====== Provided entries
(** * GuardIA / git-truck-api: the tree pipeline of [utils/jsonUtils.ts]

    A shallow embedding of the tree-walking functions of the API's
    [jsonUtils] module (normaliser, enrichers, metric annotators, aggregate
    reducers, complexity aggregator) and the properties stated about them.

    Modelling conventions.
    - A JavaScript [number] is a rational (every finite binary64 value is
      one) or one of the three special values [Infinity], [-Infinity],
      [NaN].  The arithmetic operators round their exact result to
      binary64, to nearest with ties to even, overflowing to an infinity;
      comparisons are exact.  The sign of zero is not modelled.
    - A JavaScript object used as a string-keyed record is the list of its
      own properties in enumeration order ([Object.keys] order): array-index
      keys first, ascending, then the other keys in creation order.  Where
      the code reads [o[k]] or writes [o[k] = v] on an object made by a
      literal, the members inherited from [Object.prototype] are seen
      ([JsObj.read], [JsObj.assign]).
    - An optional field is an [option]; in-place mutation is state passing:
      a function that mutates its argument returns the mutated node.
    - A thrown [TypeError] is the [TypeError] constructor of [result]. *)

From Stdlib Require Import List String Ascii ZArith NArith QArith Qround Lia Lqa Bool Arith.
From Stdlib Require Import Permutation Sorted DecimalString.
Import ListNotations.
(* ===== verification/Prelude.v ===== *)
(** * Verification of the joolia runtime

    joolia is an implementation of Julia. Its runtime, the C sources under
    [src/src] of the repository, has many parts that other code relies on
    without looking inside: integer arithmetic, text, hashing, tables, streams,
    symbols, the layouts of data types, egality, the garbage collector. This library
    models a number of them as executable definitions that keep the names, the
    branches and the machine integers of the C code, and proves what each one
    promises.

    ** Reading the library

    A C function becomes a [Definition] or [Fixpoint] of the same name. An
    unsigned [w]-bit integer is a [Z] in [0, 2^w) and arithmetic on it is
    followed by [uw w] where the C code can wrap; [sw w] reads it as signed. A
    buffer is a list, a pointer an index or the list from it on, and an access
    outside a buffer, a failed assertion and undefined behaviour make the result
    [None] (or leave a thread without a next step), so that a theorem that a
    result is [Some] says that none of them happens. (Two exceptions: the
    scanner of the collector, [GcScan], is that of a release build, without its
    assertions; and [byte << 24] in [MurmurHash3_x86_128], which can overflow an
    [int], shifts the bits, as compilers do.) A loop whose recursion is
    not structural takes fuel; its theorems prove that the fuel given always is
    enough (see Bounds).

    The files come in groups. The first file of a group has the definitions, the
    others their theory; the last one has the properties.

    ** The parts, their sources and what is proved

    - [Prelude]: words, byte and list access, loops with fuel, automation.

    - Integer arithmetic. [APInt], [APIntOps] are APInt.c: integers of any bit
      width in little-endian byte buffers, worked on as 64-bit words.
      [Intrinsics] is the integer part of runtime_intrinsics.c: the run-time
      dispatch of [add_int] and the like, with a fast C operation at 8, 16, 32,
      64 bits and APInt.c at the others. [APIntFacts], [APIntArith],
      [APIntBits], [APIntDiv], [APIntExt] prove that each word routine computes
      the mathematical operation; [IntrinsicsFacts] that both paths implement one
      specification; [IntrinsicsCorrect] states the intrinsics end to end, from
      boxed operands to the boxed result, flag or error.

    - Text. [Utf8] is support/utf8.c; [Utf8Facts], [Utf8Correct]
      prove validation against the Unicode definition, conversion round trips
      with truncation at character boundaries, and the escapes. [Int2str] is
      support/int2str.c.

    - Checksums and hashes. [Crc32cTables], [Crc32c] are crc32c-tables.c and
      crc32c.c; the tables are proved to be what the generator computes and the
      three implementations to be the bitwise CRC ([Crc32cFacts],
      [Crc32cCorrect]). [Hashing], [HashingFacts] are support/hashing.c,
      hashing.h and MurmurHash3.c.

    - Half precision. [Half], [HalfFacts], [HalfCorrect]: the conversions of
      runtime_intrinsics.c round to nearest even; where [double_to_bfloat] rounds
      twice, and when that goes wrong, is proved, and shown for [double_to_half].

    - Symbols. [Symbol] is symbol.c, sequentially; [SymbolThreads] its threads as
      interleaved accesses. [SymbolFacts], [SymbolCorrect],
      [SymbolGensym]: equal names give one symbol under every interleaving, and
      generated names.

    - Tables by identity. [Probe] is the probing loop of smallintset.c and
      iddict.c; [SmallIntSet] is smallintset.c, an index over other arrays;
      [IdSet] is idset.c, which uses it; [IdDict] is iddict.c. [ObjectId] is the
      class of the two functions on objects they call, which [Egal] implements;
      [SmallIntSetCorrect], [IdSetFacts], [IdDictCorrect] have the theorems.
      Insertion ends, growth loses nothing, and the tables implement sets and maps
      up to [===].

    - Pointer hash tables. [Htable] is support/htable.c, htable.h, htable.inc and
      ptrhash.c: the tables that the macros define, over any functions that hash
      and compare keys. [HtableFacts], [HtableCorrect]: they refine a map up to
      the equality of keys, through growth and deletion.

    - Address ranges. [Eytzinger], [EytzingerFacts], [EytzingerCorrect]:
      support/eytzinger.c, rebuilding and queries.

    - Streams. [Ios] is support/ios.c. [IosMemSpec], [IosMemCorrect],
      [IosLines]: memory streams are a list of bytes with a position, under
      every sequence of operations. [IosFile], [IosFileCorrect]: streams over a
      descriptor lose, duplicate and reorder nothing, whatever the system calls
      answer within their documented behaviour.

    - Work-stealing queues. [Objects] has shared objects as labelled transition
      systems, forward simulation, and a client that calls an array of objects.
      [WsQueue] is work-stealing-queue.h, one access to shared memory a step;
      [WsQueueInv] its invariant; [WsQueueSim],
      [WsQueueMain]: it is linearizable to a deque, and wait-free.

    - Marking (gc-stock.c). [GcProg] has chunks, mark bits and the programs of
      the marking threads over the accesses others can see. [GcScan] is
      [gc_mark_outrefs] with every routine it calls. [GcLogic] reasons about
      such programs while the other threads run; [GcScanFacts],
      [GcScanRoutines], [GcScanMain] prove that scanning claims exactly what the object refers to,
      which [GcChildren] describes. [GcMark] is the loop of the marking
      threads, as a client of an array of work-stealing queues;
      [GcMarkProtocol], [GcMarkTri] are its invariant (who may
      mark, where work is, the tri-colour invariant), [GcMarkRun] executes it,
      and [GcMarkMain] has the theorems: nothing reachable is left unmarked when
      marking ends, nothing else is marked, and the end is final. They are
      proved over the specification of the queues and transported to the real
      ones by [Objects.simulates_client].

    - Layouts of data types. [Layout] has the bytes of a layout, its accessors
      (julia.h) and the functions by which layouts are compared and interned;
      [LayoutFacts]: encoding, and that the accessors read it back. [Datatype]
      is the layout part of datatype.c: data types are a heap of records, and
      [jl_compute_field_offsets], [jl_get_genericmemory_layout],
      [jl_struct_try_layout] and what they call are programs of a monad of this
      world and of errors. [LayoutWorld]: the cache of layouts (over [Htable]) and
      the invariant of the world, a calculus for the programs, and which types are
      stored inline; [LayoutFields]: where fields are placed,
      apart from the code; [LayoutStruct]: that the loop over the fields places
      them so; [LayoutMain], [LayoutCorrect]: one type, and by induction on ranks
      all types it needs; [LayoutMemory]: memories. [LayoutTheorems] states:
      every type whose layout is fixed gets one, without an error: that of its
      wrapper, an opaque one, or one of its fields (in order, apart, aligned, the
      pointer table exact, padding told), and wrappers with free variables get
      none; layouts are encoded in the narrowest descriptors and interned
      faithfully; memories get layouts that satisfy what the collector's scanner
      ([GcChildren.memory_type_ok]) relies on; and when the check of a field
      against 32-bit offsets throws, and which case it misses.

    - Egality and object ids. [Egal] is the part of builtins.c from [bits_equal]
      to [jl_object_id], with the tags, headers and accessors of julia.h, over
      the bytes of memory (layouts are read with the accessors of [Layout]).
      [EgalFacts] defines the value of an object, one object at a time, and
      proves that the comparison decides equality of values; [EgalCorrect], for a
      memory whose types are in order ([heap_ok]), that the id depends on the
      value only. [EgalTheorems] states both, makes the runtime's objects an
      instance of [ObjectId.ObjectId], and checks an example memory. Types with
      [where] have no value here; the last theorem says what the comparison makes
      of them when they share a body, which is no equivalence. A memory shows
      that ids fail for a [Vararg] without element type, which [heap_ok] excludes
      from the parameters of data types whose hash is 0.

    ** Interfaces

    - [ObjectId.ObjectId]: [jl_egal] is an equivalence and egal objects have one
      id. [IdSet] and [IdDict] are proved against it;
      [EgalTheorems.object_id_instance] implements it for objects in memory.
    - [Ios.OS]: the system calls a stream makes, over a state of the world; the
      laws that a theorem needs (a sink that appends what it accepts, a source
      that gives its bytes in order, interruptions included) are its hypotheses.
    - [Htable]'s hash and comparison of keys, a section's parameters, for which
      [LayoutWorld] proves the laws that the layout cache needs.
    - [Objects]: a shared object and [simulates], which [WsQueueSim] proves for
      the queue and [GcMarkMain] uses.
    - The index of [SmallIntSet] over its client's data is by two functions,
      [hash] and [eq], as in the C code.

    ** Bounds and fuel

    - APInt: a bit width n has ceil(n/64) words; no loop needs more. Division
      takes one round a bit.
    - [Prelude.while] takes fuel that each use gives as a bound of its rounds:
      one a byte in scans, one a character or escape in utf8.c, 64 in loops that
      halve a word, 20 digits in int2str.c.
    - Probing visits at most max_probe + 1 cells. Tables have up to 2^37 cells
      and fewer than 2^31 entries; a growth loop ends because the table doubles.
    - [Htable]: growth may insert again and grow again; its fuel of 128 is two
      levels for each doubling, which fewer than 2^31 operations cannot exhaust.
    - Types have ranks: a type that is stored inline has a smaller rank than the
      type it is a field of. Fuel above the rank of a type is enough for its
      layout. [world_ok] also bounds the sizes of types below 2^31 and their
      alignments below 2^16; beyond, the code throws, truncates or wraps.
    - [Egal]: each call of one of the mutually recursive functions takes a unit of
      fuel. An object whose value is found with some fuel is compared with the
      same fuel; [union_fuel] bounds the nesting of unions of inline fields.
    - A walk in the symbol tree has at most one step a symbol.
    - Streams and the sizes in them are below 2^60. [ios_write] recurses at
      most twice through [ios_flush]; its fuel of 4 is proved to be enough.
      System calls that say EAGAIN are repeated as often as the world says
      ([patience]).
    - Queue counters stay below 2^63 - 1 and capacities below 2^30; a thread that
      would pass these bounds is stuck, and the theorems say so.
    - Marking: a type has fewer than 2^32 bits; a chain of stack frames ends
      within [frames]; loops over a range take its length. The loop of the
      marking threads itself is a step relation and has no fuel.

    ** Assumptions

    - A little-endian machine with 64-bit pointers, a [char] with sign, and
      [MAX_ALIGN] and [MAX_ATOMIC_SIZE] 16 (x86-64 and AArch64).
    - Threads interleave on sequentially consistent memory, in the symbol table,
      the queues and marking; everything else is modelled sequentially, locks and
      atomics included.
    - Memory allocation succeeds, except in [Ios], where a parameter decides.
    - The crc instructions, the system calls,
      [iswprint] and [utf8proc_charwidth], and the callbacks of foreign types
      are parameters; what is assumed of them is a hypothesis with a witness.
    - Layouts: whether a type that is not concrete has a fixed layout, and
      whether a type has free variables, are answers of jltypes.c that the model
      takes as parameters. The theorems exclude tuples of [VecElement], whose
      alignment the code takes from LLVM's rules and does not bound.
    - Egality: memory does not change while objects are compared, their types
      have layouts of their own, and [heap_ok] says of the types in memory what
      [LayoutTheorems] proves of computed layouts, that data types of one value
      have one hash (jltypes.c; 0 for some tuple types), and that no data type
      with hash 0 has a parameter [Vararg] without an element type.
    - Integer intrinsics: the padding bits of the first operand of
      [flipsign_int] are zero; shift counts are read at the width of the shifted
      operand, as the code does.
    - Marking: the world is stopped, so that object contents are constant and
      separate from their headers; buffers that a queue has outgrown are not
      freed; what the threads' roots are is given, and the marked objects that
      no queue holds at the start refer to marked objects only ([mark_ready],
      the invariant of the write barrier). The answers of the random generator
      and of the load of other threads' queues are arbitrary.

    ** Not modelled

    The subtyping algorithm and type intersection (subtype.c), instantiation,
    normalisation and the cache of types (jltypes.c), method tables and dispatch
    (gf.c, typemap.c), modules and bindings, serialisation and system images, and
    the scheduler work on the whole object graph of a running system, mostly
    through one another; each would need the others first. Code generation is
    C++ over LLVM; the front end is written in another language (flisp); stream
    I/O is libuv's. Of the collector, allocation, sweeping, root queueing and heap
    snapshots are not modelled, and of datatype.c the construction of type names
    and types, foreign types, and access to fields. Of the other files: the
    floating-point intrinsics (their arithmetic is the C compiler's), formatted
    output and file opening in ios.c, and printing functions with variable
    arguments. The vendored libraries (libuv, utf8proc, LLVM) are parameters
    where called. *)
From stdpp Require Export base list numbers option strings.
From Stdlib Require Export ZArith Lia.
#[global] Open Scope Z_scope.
============
====== Provided entries
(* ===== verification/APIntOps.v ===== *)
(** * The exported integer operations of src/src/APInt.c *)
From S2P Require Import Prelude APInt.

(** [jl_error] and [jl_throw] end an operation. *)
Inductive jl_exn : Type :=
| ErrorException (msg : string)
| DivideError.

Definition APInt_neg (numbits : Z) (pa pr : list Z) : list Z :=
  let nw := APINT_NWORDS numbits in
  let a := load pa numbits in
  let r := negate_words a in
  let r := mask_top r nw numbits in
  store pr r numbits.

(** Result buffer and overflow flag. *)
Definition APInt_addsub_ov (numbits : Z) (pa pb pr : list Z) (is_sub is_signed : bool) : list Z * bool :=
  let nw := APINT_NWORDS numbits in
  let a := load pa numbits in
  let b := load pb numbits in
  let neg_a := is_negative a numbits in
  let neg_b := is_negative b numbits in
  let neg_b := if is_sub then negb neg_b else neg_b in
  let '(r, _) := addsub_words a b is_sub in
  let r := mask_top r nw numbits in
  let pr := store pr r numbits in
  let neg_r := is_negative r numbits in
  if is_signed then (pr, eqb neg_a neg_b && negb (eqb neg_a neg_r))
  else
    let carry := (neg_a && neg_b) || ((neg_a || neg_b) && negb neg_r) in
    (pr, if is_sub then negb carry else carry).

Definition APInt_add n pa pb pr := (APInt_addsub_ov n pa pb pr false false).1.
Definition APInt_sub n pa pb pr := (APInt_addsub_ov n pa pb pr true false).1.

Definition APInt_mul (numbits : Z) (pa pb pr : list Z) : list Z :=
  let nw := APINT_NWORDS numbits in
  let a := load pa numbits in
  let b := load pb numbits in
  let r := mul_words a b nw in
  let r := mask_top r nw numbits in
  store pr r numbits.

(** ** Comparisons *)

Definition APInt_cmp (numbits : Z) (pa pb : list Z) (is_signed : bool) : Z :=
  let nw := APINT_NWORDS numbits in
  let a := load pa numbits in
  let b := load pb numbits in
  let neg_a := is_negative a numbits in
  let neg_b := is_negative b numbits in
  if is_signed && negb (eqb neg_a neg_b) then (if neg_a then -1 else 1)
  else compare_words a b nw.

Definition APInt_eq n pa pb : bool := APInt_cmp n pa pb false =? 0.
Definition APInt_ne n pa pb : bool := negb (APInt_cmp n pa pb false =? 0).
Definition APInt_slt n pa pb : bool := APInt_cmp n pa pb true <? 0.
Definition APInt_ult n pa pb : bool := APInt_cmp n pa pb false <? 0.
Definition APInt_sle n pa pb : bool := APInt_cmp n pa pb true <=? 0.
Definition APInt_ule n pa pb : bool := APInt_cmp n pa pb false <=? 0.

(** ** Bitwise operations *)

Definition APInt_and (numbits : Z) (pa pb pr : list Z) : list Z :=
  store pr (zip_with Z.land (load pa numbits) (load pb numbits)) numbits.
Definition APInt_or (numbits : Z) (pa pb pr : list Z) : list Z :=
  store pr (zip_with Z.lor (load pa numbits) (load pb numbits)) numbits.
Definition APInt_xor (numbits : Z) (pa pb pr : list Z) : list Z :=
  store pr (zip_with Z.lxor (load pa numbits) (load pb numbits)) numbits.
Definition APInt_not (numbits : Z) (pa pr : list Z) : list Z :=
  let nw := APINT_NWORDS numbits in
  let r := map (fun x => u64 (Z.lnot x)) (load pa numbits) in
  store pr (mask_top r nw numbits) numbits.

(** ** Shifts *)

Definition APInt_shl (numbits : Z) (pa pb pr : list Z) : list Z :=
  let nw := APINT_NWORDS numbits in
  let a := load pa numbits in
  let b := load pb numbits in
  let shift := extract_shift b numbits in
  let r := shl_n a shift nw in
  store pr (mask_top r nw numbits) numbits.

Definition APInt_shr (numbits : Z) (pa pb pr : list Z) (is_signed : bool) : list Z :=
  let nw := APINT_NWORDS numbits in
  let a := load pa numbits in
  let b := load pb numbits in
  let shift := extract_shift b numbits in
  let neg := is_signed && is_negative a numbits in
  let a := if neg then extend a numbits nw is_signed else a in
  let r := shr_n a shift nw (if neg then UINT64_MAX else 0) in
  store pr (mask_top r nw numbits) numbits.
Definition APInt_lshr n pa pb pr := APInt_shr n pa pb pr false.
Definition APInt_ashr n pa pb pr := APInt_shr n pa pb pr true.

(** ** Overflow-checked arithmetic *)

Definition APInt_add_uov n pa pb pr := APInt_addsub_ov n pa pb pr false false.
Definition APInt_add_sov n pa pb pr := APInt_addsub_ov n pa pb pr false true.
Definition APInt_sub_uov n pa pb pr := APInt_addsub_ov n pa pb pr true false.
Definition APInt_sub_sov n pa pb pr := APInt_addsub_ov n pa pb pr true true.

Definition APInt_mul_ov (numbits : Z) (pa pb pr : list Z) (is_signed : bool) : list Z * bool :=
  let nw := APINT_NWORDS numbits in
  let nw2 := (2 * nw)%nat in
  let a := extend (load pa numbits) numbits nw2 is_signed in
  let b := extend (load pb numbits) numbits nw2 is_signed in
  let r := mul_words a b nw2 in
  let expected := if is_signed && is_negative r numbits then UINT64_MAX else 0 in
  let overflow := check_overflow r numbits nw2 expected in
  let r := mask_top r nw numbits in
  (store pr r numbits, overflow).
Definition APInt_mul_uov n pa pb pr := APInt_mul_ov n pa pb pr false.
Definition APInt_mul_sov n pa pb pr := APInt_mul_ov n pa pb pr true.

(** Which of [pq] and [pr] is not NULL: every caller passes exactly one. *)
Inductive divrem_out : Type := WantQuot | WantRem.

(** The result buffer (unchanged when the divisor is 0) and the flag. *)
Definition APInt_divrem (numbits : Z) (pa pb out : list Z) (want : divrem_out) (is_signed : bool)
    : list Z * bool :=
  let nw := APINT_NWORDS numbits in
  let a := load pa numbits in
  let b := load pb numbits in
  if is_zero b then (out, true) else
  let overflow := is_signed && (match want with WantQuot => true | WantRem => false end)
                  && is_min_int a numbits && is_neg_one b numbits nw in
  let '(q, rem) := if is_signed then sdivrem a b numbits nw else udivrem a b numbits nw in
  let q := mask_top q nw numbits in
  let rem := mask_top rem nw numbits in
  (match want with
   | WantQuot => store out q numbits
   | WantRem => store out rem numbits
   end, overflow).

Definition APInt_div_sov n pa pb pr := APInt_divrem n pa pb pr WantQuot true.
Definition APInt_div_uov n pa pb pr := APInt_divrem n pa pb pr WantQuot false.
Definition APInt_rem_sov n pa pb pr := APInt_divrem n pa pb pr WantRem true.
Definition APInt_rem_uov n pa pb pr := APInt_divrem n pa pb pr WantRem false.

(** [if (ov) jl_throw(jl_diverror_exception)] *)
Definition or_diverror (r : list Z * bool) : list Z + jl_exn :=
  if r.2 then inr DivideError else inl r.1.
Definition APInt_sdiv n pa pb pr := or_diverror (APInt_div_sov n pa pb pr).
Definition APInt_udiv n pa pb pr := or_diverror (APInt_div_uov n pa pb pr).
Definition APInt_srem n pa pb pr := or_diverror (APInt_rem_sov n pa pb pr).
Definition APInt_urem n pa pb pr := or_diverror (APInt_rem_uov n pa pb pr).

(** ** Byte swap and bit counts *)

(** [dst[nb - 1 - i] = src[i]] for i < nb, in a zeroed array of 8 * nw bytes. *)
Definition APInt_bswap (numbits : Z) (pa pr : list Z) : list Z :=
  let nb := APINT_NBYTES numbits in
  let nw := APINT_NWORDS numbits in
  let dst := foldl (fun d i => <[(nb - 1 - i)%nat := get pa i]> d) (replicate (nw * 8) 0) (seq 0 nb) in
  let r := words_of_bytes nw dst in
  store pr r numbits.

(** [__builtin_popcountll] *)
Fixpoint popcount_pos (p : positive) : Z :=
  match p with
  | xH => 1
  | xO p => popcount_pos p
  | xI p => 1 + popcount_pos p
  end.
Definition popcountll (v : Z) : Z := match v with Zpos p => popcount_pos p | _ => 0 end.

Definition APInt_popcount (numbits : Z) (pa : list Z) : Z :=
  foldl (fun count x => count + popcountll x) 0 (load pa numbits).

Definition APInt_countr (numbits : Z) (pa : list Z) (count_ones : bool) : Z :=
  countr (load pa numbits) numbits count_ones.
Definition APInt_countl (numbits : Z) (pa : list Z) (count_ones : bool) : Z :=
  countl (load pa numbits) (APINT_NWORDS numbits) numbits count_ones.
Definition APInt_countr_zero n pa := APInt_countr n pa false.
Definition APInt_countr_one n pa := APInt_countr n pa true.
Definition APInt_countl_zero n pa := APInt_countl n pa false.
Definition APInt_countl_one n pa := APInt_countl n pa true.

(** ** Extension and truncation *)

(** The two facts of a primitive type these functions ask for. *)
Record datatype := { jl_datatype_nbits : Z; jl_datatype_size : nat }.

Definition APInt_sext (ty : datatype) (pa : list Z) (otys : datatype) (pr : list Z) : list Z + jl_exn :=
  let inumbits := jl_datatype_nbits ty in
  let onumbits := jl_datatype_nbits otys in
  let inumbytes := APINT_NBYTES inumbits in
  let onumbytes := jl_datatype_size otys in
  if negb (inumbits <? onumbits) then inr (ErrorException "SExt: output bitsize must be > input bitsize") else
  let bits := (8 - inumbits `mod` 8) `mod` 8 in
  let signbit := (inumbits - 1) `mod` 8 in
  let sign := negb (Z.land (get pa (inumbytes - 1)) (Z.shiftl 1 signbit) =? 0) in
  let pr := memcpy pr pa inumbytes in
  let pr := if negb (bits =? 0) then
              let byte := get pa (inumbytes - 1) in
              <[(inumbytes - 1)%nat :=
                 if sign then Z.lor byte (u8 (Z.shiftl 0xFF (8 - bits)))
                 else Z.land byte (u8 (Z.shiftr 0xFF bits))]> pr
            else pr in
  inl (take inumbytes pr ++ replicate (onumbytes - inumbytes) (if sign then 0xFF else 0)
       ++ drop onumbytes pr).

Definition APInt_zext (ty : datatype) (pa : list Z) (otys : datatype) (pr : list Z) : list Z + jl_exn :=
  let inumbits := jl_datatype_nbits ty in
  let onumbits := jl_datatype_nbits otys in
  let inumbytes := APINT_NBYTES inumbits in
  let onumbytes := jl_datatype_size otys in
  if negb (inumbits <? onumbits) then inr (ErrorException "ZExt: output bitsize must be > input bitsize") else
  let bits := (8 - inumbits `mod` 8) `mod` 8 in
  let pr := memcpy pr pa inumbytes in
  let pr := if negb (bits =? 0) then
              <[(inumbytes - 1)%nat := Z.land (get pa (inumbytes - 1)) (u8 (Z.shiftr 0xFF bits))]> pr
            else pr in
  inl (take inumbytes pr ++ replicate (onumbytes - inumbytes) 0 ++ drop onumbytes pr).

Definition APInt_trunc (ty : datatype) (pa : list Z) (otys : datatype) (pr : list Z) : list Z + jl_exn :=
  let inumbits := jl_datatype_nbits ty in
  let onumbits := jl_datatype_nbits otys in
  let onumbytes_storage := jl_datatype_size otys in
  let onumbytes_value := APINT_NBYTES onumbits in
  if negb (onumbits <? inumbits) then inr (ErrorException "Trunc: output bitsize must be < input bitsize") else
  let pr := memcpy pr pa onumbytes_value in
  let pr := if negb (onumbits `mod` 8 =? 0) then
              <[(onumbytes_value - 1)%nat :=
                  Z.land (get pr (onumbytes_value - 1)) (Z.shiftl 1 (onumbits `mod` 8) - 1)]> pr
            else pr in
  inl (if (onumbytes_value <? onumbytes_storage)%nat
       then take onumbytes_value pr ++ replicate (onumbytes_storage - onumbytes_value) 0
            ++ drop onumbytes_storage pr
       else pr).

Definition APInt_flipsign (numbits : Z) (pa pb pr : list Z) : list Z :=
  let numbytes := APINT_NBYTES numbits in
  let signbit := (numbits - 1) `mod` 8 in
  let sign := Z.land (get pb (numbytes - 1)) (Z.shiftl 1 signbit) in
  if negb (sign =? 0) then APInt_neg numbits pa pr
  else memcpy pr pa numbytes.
============
### Problem statement
Lines wanted from the listing above: the line with "through one another;" up to and including the line with "#[global] Open Scope Z_scope.". Please write them out exactly, adding nothing else.

### Result below
    through one another; each would need the others first. Code generation is
    C++ over LLVM; the front end is written in another language (flisp); stream
    I/O is libuv's. Of the collector, allocation, sweeping, root queueing and heap
    snapshots are not modelled, and of datatype.c the construction of type names
    and types, foreign types, and access to fields. Of the other files: the
    floating-point intrinsics (their arithmetic is the C compiler's), formatted
    output and file opening in ios.c, and printing functions with variable
    arguments. The vendored libraries (libuv, utf8proc, LLVM) are parameters
    where called. *)
From stdpp Require Export base list numbers option strings.
From Stdlib Require Export ZArith Lia.
#[global] Open Scope Z_scope.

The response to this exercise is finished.